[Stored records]
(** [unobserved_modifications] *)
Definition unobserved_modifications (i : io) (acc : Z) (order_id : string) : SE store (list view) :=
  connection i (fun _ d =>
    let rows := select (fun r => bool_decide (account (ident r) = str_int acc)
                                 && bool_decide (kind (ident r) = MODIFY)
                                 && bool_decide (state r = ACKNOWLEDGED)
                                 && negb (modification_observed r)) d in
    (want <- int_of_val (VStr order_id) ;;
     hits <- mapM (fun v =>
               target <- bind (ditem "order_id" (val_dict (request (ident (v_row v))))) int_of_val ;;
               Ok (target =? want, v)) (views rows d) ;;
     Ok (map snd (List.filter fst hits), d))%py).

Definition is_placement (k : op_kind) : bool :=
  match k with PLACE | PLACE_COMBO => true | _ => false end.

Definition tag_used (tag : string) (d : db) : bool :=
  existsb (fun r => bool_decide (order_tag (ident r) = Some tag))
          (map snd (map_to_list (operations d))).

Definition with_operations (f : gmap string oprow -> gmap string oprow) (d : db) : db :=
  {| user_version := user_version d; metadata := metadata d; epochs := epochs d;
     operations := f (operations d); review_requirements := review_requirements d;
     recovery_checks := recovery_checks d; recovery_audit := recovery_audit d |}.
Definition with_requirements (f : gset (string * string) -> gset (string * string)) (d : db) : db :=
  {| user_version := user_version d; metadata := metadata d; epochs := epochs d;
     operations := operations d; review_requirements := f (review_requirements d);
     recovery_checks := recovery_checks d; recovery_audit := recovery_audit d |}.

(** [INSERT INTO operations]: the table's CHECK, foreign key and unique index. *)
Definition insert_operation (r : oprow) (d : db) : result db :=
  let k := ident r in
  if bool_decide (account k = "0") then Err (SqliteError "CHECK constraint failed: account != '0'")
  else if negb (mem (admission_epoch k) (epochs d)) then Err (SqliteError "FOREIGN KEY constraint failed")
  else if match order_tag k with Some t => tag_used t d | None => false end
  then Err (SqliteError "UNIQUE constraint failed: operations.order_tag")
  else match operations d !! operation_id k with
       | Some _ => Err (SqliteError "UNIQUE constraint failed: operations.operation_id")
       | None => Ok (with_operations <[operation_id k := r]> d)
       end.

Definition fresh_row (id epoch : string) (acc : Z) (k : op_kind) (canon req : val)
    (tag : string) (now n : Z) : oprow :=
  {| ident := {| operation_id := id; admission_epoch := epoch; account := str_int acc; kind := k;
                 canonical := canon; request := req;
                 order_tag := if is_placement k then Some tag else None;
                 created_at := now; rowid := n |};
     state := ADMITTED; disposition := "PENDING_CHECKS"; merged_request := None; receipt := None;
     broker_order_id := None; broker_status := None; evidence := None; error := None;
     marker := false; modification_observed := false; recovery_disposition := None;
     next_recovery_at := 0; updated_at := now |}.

PROBLEM STATEMENT – Locate the lines above that contain "hits" and copy them.

EXERCISE RESULT –
     hits <- mapM (fun v =>
     Ok (map snd (List.filter fst hits), d))%py).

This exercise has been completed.